What the exercise asks:
Write out, from the entries below, exactly the lines that run between the lines holding "then fail (errorf" and "for_range (pending_versions version)", inclusive, and stop there.

Stored data:
- Opening Delimiter -

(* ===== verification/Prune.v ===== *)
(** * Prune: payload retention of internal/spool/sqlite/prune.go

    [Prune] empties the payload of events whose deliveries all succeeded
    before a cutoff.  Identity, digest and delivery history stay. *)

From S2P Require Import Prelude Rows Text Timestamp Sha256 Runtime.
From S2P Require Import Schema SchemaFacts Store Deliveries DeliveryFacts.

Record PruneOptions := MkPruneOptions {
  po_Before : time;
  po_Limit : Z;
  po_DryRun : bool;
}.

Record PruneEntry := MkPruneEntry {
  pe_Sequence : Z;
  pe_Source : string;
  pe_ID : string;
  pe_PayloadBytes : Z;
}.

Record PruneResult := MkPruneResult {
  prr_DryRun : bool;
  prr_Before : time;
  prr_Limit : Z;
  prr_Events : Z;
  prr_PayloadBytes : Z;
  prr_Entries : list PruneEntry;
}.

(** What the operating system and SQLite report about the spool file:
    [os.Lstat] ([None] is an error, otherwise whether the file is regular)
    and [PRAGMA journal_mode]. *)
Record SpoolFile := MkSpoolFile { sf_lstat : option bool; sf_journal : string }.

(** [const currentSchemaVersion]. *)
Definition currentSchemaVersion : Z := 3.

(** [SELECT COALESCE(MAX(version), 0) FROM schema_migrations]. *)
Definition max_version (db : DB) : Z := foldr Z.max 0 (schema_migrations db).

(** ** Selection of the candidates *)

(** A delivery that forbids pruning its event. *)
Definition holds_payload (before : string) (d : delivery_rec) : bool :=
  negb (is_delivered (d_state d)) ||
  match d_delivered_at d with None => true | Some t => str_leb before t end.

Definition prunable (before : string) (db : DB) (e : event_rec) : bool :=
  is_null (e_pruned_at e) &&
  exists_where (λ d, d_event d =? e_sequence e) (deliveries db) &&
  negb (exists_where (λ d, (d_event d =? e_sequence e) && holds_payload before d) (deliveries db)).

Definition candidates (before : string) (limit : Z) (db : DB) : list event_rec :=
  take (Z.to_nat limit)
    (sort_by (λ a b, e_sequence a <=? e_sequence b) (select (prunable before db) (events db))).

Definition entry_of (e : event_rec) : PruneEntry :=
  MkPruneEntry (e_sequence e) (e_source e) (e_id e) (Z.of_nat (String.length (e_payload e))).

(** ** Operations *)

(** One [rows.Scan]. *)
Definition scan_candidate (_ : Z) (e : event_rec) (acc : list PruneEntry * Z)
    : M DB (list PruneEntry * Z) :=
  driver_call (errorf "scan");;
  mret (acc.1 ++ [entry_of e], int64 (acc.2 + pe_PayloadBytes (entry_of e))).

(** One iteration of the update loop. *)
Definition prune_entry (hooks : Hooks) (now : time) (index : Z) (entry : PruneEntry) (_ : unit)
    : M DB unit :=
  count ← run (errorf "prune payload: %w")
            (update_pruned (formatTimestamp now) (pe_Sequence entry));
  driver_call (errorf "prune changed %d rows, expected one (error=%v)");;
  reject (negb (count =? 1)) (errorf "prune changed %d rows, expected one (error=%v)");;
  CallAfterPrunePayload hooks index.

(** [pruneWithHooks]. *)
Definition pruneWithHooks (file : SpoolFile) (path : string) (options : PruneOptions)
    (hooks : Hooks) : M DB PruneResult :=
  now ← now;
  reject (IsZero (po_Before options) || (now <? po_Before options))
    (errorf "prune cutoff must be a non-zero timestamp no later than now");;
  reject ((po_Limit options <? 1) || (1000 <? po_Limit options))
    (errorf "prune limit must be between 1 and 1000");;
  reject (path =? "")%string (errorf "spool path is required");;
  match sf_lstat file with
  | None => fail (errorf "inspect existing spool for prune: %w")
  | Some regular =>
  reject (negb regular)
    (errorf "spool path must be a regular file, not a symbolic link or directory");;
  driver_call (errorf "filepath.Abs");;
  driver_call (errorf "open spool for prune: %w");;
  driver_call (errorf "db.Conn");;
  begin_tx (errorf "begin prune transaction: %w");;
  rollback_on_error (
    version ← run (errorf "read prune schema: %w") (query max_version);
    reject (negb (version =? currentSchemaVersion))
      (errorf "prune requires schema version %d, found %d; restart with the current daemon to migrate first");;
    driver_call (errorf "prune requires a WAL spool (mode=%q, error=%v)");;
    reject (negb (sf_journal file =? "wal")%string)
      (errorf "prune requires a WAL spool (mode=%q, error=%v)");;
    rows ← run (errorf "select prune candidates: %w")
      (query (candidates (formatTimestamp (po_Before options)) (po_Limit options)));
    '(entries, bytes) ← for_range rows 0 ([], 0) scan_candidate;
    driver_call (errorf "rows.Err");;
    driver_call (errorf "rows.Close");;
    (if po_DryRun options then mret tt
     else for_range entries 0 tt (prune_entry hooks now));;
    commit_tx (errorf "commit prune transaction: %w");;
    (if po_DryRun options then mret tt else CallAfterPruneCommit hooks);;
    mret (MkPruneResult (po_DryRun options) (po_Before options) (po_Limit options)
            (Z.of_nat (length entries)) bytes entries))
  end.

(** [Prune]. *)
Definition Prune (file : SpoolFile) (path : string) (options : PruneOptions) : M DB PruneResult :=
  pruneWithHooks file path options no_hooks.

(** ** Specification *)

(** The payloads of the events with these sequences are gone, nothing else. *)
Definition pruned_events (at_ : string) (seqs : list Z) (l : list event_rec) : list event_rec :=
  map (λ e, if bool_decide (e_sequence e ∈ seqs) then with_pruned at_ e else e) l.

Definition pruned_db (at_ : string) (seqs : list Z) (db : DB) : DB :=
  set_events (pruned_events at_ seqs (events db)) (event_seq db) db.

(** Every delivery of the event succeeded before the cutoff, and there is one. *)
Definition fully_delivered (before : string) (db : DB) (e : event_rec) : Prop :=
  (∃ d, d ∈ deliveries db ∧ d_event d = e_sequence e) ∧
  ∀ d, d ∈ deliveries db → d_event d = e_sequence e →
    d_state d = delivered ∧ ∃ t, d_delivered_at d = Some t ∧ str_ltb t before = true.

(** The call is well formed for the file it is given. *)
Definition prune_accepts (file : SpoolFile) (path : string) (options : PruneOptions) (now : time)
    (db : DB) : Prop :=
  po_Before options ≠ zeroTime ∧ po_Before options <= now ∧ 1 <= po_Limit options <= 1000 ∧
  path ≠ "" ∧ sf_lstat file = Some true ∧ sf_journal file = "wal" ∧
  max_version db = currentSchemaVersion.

- Closing Delimiter -
- Opening Delimiter -

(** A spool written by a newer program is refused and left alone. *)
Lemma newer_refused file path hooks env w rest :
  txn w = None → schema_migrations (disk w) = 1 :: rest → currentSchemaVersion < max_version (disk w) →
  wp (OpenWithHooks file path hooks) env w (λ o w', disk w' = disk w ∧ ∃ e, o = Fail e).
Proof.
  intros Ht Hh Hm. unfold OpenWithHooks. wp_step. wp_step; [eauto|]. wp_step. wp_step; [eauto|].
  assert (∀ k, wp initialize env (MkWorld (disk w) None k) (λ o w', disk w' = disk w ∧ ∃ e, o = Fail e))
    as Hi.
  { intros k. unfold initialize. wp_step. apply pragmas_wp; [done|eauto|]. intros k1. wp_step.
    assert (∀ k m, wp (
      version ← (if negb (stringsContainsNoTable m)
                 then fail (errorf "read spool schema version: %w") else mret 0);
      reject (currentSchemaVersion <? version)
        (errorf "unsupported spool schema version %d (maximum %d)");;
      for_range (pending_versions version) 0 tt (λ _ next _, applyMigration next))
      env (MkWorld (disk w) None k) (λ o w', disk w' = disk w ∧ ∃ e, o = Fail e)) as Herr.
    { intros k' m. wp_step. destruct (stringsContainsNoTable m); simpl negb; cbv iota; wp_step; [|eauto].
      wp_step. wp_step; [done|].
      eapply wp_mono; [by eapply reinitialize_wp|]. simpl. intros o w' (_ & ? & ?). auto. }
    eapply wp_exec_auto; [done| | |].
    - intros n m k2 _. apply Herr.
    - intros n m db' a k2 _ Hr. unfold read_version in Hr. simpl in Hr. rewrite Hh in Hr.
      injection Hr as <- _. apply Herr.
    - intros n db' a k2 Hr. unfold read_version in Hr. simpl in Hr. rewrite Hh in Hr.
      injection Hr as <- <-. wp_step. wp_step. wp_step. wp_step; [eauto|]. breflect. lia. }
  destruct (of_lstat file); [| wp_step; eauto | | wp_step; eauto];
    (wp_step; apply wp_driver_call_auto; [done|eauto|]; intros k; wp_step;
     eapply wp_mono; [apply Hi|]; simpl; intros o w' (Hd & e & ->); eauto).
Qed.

- Closing Delimiter -
- Opening Delimiter -

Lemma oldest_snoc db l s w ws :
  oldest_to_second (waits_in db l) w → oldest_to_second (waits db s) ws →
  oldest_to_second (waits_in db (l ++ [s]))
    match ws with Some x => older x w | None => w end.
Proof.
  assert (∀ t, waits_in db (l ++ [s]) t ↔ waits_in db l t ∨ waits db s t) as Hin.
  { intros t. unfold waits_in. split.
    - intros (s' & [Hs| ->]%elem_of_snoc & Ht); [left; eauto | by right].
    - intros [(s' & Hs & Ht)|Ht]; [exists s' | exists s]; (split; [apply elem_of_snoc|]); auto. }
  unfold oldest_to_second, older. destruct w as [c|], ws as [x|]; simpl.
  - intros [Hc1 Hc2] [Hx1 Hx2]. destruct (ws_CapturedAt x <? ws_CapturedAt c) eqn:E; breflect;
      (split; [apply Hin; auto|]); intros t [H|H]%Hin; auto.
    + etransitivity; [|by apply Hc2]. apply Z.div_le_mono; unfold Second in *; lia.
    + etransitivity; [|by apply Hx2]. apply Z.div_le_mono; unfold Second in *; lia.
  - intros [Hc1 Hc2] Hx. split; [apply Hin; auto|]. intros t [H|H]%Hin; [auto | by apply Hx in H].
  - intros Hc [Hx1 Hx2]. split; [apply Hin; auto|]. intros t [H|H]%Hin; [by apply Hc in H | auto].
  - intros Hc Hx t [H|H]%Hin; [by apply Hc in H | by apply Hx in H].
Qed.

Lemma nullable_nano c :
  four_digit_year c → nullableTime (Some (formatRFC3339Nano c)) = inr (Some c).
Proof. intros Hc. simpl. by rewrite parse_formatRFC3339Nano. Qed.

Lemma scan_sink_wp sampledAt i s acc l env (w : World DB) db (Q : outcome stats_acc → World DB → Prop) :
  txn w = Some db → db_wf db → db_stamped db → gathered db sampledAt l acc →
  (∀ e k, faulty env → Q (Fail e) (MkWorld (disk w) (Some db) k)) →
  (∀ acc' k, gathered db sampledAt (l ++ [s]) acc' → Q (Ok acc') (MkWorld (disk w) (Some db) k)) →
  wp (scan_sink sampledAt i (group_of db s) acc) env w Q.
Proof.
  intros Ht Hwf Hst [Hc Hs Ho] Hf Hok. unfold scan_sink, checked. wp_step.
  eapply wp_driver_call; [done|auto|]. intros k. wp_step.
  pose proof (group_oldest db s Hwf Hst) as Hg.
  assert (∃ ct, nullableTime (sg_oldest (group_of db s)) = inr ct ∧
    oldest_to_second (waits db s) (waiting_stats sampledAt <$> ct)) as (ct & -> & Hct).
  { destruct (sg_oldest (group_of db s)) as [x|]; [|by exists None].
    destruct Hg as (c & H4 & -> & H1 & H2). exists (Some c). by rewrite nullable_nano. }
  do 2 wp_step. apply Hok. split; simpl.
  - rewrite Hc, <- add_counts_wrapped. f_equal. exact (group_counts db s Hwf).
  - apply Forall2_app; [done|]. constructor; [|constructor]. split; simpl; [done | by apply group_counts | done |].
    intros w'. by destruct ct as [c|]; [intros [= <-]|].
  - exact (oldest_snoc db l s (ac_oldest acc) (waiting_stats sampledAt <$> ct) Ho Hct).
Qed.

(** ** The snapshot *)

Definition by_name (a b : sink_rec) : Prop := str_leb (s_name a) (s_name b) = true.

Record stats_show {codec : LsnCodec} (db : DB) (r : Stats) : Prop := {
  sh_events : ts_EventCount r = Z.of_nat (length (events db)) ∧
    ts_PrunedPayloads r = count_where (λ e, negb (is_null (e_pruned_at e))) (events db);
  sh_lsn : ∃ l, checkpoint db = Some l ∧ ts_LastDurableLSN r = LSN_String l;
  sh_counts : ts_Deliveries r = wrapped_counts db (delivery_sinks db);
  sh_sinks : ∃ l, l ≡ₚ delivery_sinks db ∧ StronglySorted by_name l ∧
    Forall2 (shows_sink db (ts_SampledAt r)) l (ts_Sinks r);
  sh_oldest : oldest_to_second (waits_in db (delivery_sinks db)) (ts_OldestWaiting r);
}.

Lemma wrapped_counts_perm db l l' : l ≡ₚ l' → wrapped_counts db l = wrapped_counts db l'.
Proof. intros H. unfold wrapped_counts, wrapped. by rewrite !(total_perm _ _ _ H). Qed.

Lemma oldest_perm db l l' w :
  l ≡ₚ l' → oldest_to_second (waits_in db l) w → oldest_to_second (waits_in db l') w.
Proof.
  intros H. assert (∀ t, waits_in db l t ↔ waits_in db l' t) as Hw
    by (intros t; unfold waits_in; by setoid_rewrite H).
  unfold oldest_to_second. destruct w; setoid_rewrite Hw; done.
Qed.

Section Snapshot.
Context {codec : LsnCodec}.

- Closing Delimiter -

Written solution:
                 then fail (errorf "read spool schema version: %w") else mret 0);
      reject (currentSchemaVersion <? version)
        (errorf "unsupported spool schema version %d (maximum %d)");;
      for_range (pending_versions version) 0 tt (λ _ next _, applyMigration next))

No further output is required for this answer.